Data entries

□ □ □ □

(** [Level2Scene.update]. *)
Definition update (draw : Draw) (dt : Q) (player1_input : option PlayerInput)
    (s : t) : option t :=
  if showing_dialogue s then Some (set_dialogue_timer (dialogue_timer s + dt) s)
  else if is_paused s then Some (set_pause_blink_timer (pause_blink_timer s + dt) s)
  else if match_over s then Some s
  else if round_over s then
    let s := set_round_end_timer (round_end_timer s + dt) s in
    if Qleb round_end_duration (round_end_timer s) then Some (_start_next_round s)
    else Some s
  else
    let s := set_round_time (round_time s - dt) s in
    if Qleb (round_time s) 0 then
      let s := set_round_time 0 s in
      Some (_end_round "timeout" s)
    else
      p1 <- Character_update dt
              (match player1_input with Some i => i | None => PlayerInput_init end)
              (player1 s) ;;
      let s := set_player1 p1 s in
      let enemy_ground_y :=
        if ground_image s then
          ground_top_y s + spawn_offset_enemy - inject_Z (height (player2 s))
        else 335 + spawn_offset_enemy in
      p2 <- YellowNinja_update draw dt 2000 enemy_ground_y (player1 s)
              arena_left arena_right (player2 s) ;;
      let s := set_player2 p2 s in
      let s := _check_collisions s in
      if is_dead (player1 s) && negb (round_over s) then
        Some (_end_round "ai_wins" s)
      else if is_dead (player2 s) && negb (round_over s) then
        Some (_end_round "player_wins" s)
      else Some s.

End Update.

End Level2Scene.

(** ** Vocabulary of the properties *)

Local Open Scope Q_scope.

□ □ □ □

What you are asked to do —
Please copy only the lines from the one with "arena_left arena_right (player2" through the final line of the records above, both ends included.

Response to the task —
              arena_left arena_right (player2 s) ;;
      let s := set_player2 p2 s in
      let s := _check_collisions s in
      if is_dead (player1 s) && negb (round_over s) then
        Some (_end_round "ai_wins" s)
      else if is_dead (player2 s) && negb (round_over s) then
        Some (_end_round "player_wins" s)
      else Some s.

End Update.

End Level2Scene.

(** ** Vocabulary of the properties *)

Local Open Scope Q_scope.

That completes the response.